Records from a data source
(* ===== verification/SignIn.v ===== *)
(** * Sessions and passwords

    The sign-in sessions of app/service/auth/auth_service.py with
    app/repository/refresh_token_repository.py,
    password_reset_token_repository.py, app/core/security.py and the check of the
    access token in app/core/dependencies.py.  A session is a chain of refresh
    tokens that replace one another; an access token names its session.

    The users here are the columns of sign-in.  Random texts ([secrets], [uuid4])
    come from the supply of the session monad.  passlib's hashes and jose's signed
    tokens are third-party code: classes with the laws the code relies on.  The
    exceptions of auth_exceptions.py carry a message and a status like an
    [HTTPException].  Address and browser of a client are not kept. *)

From S2P Require Import Prelude Text Sha256.

(** ** Tables *)

Inductive AuthProvider := OAUTH | PHONE_OTP | EMAIL.
Inductive RevocationReason := ROTATED | LOGOUT | ADMIN_REVOKED | REUSE_DETECTED | PASSWORD_CHANGED | USER_DELETED.

#[export] Instance provider_eq : EqDecision AuthProvider.
Proof. solve_decision. Defined.
#[export] Instance reason_eq : EqDecision RevocationReason.
Proof. solve_decision. Defined.

Record AppUser := User {
  u_id : string; u_email : string; u_password : option string; u_active : bool; u_is_deleted : bool;
  u_email_verified : bool; u_auth_provider : AuthProvider; u_oauth_provider : option string;
  u_password_changed_at : option Z; u_role : string;
}.

Record RefreshToken := Token {
  t_id : string; t_user_id : string; t_token_hash : string; t_session_public_id : string;
  t_parent_token_id : option string; t_replaced_by_token_id : option string; t_expires_at : Z;
  t_revoked : bool; t_revoked_at : option Z; t_revocation_reason : option RevocationReason; t_device_name : option string;
}.

Record PasswordResetToken := ResetToken {
  r_id : string; r_user_id : string; r_token_hash : string; r_expires_at : Z; r_used_at : option Z }.

Record au_db := AuDb {
  au_users : gmap string AppUser;
  au_tokens : gmap string RefreshToken;
  au_resets : gmap string PasswordResetToken;
}.

#[export] Instance au_db_eta : Settable au_db := fun d => AuDb (au_users d) (au_tokens d) (au_resets d).
#[export] Instance user_eta : Settable AppUser := fun u =>
  User (u_id u) (u_email u) (u_password u) (u_active u) (u_is_deleted u) (u_email_verified u) (u_auth_provider u)
    (u_oauth_provider u) (u_password_changed_at u) (u_role u).
#[export] Instance token_eta : Settable RefreshToken := fun t =>
  Token (t_id t) (t_user_id t) (t_token_hash t) (t_session_public_id t) (t_parent_token_id t) (t_replaced_by_token_id t)
    (t_expires_at t) (t_revoked t) (t_revoked_at t) (t_revocation_reason t) (t_device_name t).
#[export] Instance reset_eta : Settable PasswordResetToken := fun r =>
  ResetToken (r_id r) (r_user_id r) (r_token_hash r) (r_expires_at r) (r_used_at r).

Inductive au_effect := ResetMail (to_email raw_token : string).

Abbreviation AU A := (M au_db au_effect A).
Abbreviation Session := (session au_db au_effect).

(** ** Settings and third parties *)

(** The settings sign-in reads (app/core/config.py). *)
Class AuthConfig := {
  JWT_REFRESH_TOKEN_PEPPER : string;
  JWT_ACCESS_TOKEN_EXPIRE_MS : Z;
  JWT_REFRESH_TOKEN_EXPIRE_MS : Z;
  SESSION_SCOPE : option string;
  ENVIRONMENT : option string;
}.

(** The payload of an access token; a signed token of another origin may lack
    fields. *)
Record payload := Payload {
  c_sub : option string; c_role : string; c_token_type : option string; c_session_public_id : option string;
  c_exp : Z; c_iat : option Z }.

(** jose: what was signed is read back until it expires, to the second. *)
Class Jwt := {
  jwt : Type;
  jwt_encode : payload -> jwt;
  jwt_decode : Z -> jwt -> option payload;
  jwt_decode_encode now p : jwt_decode now (jwt_encode p) = if now / 1000000 <=? c_exp p then Some p else None;
}.

(** passlib: a salted hash that the same password verifies. *)
Class Passwords := {
  pw_hash : string -> string -> string;
  pw_verify : string -> string -> bool;
  pw_verify_hash salt p : pw_verify p (pw_hash salt p) = true;
  pw_hash_nonempty salt p : pw_hash salt p <> EmptyString;
}.

Section SignIn.
Context `{Cfg : AuthConfig, J : Jwt, PW : Passwords}.

Definition milliseconds (n : Z) : Z := n * 1000.

(** [(s or default).strip().lower()[:255]] *)
Definition resolved_session_scope : string :=
  let explicit := lower (strip (default EmptyString SESSION_SCOPE)) in
  str_take 255 (if negb (is_empty explicit) then explicit else lower (strip (str_or ENVIRONMENT "development"))).

Definition InvalidCredentialsException (message : string) : exn := HTTPException message 401.
Definition EmailNotVerifiedException (message : string) : exn := HTTPException message 403.
Definition AccountInactiveException (message : string) : exn := HTTPException message 403.
Definition InvalidPasswordResetTokenException (message : string) : exn := HTTPException message 400.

*What you will do*.
Retype the entries exactly, including every line.

*Your response*.
(* ===== verification/SignIn.v ===== *)
(** * Sessions and passwords

    The sign-in sessions of app/service/auth/auth_service.py with
    app/repository/refresh_token_repository.py,
    password_reset_token_repository.py, app/core/security.py and the check of the
    access token in app/core/dependencies.py.  A session is a chain of refresh
    tokens that replace one another; an access token names its session.

    The users here are the columns of sign-in.  Random texts ([secrets], [uuid4])
    come from the supply of the session monad.  passlib's hashes and jose's signed
    tokens are third-party code: classes with the laws the code relies on.  The
    exceptions of auth_exceptions.py carry a message and a status like an
    [HTTPException].  Address and browser of a client are not kept. *)

From S2P Require Import Prelude Text Sha256.

(** ** Tables *)

Inductive AuthProvider := OAUTH | PHONE_OTP | EMAIL.
Inductive RevocationReason := ROTATED | LOGOUT | ADMIN_REVOKED | REUSE_DETECTED | PASSWORD_CHANGED | USER_DELETED.

#[export] Instance provider_eq : EqDecision AuthProvider.
Proof. solve_decision. Defined.
#[export] Instance reason_eq : EqDecision RevocationReason.
Proof. solve_decision. Defined.

Record AppUser := User {
  u_id : string; u_email : string; u_password : option string; u_active : bool; u_is_deleted : bool;
  u_email_verified : bool; u_auth_provider : AuthProvider; u_oauth_provider : option string;
  u_password_changed_at : option Z; u_role : string;
}.

Record RefreshToken := Token {
  t_id : string; t_user_id : string; t_token_hash : string; t_session_public_id : string;
  t_parent_token_id : option string; t_replaced_by_token_id : option string; t_expires_at : Z;
  t_revoked : bool; t_revoked_at : option Z; t_revocation_reason : option RevocationReason; t_device_name : option string;
}.

Record PasswordResetToken := ResetToken {
  r_id : string; r_user_id : string; r_token_hash : string; r_expires_at : Z; r_used_at : option Z }.

Record au_db := AuDb {
  au_users : gmap string AppUser;
  au_tokens : gmap string RefreshToken;
  au_resets : gmap string PasswordResetToken;
}.

#[export] Instance au_db_eta : Settable au_db := fun d => AuDb (au_users d) (au_tokens d) (au_resets d).
#[export] Instance user_eta : Settable AppUser := fun u =>
  User (u_id u) (u_email u) (u_password u) (u_active u) (u_is_deleted u) (u_email_verified u) (u_auth_provider u)
    (u_oauth_provider u) (u_password_changed_at u) (u_role u).
#[export] Instance token_eta : Settable RefreshToken := fun t =>
  Token (t_id t) (t_user_id t) (t_token_hash t) (t_session_public_id t) (t_parent_token_id t) (t_replaced_by_token_id t)
    (t_expires_at t) (t_revoked t) (t_revoked_at t) (t_revocation_reason t) (t_device_name t).
#[export] Instance reset_eta : Settable PasswordResetToken := fun r =>
  ResetToken (r_id r) (r_user_id r) (r_token_hash r) (r_expires_at r) (r_used_at r).

Inductive au_effect := ResetMail (to_email raw_token : string).

Abbreviation AU A := (M au_db au_effect A).
Abbreviation Session := (session au_db au_effect).

(** ** Settings and third parties *)

(** The settings sign-in reads (app/core/config.py). *)
Class AuthConfig := {
  JWT_REFRESH_TOKEN_PEPPER : string;
  JWT_ACCESS_TOKEN_EXPIRE_MS : Z;
  JWT_REFRESH_TOKEN_EXPIRE_MS : Z;
  SESSION_SCOPE : option string;
  ENVIRONMENT : option string;
}.

(** The payload of an access token; a signed token of another origin may lack
    fields. *)
Record payload := Payload {
  c_sub : option string; c_role : string; c_token_type : option string; c_session_public_id : option string;
  c_exp : Z; c_iat : option Z }.

(** jose: what was signed is read back until it expires, to the second. *)
Class Jwt := {
  jwt : Type;
  jwt_encode : payload -> jwt;
  jwt_decode : Z -> jwt -> option payload;
  jwt_decode_encode now p : jwt_decode now (jwt_encode p) = if now / 1000000 <=? c_exp p then Some p else None;
}.

(** passlib: a salted hash that the same password verifies. *)
Class Passwords := {
  pw_hash : string -> string -> string;
  pw_verify : string -> string -> bool;
  pw_verify_hash salt p : pw_verify p (pw_hash salt p) = true;
  pw_hash_nonempty salt p : pw_hash salt p <> EmptyString;
}.

Section SignIn.
Context `{Cfg : AuthConfig, J : Jwt, PW : Passwords}.

Definition milliseconds (n : Z) : Z := n * 1000.

(** [(s or default).strip().lower()[:255]] *)
Definition resolved_session_scope : string :=
  let explicit := lower (strip (default EmptyString SESSION_SCOPE)) in
  str_take 255 (if negb (is_empty explicit) then explicit else lower (strip (str_or ENVIRONMENT "development"))).

Definition InvalidCredentialsException (message : string) : exn := HTTPException message 401.
Definition EmailNotVerifiedException (message : string) : exn := HTTPException message 403.
Definition AccountInactiveException (message : string) : exn := HTTPException message 403.
Definition InvalidPasswordResetTokenException (message : string) : exn := HTTPException message 400.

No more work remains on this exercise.